═════ INPUT DATA ═════

(** ** Properties *)

(** C3. [Lock] excludes: in every state that threads calling [lock], [unlock],
    [force_unlock_if_locked], [restore_lock] and [clear_waiters] can reach, in any
    interleaving, when one thread has the lock exclusively no other thread has it, two
    threads have it together only in shared mode, and the lock is locked when some thread
    has it.  The counters are exact: [m_times_locked] is 0 when the lock is free, what the
    holder has locked in exclusive mode, and in shared mode the sum of the counts in
    [m_shared_holders], which are what the threads have locked.  The steps assume that
    [m_times_locked] stays below 2^32, that a thread unlocks what it has locked, and that
    it restores a lock of which it has nothing. *)
Theorem Lock_mutual_exclusion (s : system) (H : rtc sys_step initial s) :
  (forall t t', m_mode (s_lock s) = Exclusive -> 0 < s_held s t -> t' <> t -> s_held s t' = 0) /\
  (forall t t', 0 < s_held s t -> 0 < s_held s t' -> t <> t' -> m_mode (s_lock s) = Shared) /\
  (forall t, 0 < s_held s t -> Lock_is_locked (s_lock s) = true) /\
  (forall t, 0 <= s_held s t <= m_times_locked (s_lock s)) /\
  match m_mode (s_lock s) with
  | Unlocked =>
      m_times_locked (s_lock s) = 0 /\ m_holder (s_lock s) = None /\
      m_shared_holders (s_lock s) = ∅ /\ forall t, s_held s t = 0
  | Exclusive =>
      m_shared_holders (s_lock s) = ∅ /\ 0 < m_times_locked (s_lock s) /\
      exists t, m_holder (s_lock s) = Some t /\ s_held s t = m_times_locked (s_lock s)
  | Shared =>
      m_holder (s_lock s) = None /\ 0 < m_times_locked (s_lock s) /\
      m_times_locked (s_lock s) = total_held (m_shared_holders (s_lock s)) /\
      forall t, s_held s t = default 0 (m_shared_holders (s_lock s) !! t)
  end.
Proof.
  apply reachable_ok in H. destruct H as [Hl _ _ _ _].
  pose proof (fun t => lock_ok_held _ _ t Hl) as Hle.
  unfold Lock_is_locked, lock_ok in *. destruct (m_mode (s_lock s)) eqn:Em.
  - destruct Hl as (Hz & Hh & Hs & Ha).
    split_and!; try done; intros t; specialize (Hle t); intros; lia.
  - destruct Hl as (Hh & Hb & Htot & _ & Hc). split_and!; try done. lia.
  - destruct Hl as (Hs & Hb & h & Hm & Heq & Ho).
    assert (forall t, 0 < s_held s t -> t = h) as Hh.
    { intros t Ht. destruct (decide (t = h)); [done|]. rewrite Ho in Ht by done. lia. }
    split_and!; try done; [| |lia|by exists h].
    + intros t t' _ Ht Hn. apply Ho. by rewrite <- (Hh t Ht).
    + intros t t' Ht Ht' Hn. by apply Hh in Ht, Ht'; subst.
Qed.

(** Threads 1 and 2 lock in shared mode, thread 3 is refused. *)
Definition example_state : system :=
  MkSystem (MkLock Shared 2 None (<[2%positive := 1]> (<[1%positive := 1]> ∅))
              (MkWaitQueue [] false true))
    (<[3%positive := Waiting Exclusive]> (<[3%positive := Locking Exclusive]>
      (<[2%positive := Running]> (<[2%positive := Locking Shared]>
        (<[1%positive := Running]> (<[1%positive := Locking Shared]> (fun _ => Running)))))))
    (<[2%positive := 0 + 1]> (<[1%positive := 0 + 1]> (fun _ => 0))).

Lemma example_reachable : rtc sys_step initial example_state.
Proof.
  eapply rtc_l; [by apply (step_lock _ _ _ 1%positive Shared)|].
  eapply rtc_l; [by eapply (step_acquire _ _ _ 1%positive Shared)|].
  eapply rtc_l; [by apply (step_lock _ _ _ 2%positive Shared)|].
  eapply rtc_l; [by eapply (step_acquire _ _ _ 2%positive Shared)|].
  eapply rtc_l; [by apply (step_lock _ _ _ 3%positive Exclusive)|].
  eapply rtc_l; [by eapply (step_refused _ _ _ 3%positive Exclusive)|].
  apply rtc_refl.
Qed.

Lemma Lock_mutual_exclusion_witness :
  rtc sys_step initial example_state /\ m_mode (s_lock example_state) = Shared.
Proof.
  split; [exact example_reachable|].
  by apply (proj1 (proj2 (Lock_mutual_exclusion example_state example_reachable)) 1%positive 2%positive).
Defined.

(** C23. No wakeup is lost: in every reachable state in which the lock is free while a
    thread is blocked on it, some thread is active, and every active thread makes the lock
    move on: one about to take the flag in [lock] gets the lock, one about to call
    [wait_forever] does not block, and one about to call [wake_one] wakes a thread. *)
Theorem Lock_no_lost_wakeup (s : system) (t0 : Thread)
    (H : rtc sys_step initial s) (Hfree : m_mode (s_lock s) = Unlocked)
    (Hasleep : asleep (s_status s t0)) :
  (exists t, active (s_status s t)) /\
  (forall t mode, s_status s t = Locking mode ->
     exists l', Lock_lock_round false t (s_lock s) mode = Ret (true, l')) /\
  (forall t mode, s_status s t = Waiting mode ->
     fst (WaitQueue_add_blocker (m_queue (s_lock s)) t) = false) /\
  (forall t, s_status s t = ToWake ->
     exists t', snd (WaitQueue_wake_one (m_queue (s_lock s))) = [t'] /\ asleep (s_status s t')).
Proof.
  apply reachable_ok in H. destruct H as [Hl Hst (ts & Hts & _ & Hin) Hopen Hwake].
  split_and!; [by apply Hwake; eauto| | |].
  - intros t mode Ht. specialize (Hst t). rewrite Ht in Hst.
    assert (m_times_locked (s_lock s) = 0) as H0
      by (unfold lock_ok in Hl; rewrite Hfree in Hl; apply Hl).
    destruct (lock_round_spec _ _ t mode Hl Hst) as [(_ & l' & E & _)|[Hno _]]; [lia|by exists l'|].
    by apply refused_locked in Hno.
  - intros t mode Ht. destruct (Hopen Hfree) as [Hb|Hno]; [|specialize (Hno t); by rewrite Ht in Hno].
    unfold WaitQueue_add_blocker, WaitQueue_should_add_blocker. by rewrite Hb, orb_true_r.
  - intros t _. pose proof (wake_one_waiting _ ts Hts) as Hw.
    destruct (WaitQueue_wake_one _) as [q woken]. destruct Hw as (-> & _).
    apply Hin in Hasleep. destruct ts as [|t' ts]; [by apply not_elem_of_nil in Hasleep|].
    exists t'. split; [done|]. apply Hin. left.
Qed.

(** Thread 1 has the lock, thread 2 blocks, thread 1 unlocks. *)
Definition contended_state : system :=
  MkSystem (MkLock Unlocked 0 None ∅ (MkWaitQueue [(2%positive, false)] false false))
    (<[1%positive := ToWake]> (<[2%positive := Blocked Exclusive]>
      (<[2%positive := Waiting Exclusive]> (<[2%positive := Locking Exclusive]>
        (<[1%positive := Running]> (<[1%positive := Locking Exclusive]> (fun _ => Running)))))))
    (<[1%positive := 1 - 1]> (<[1%positive := 0 + 1]> (fun _ => 0))).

═════

» **TASK TO CARRY OUT**: Tally the lines of the records that contain the word "exact" and state the total alone.

» **RESULT FOR THIS TASK**: 2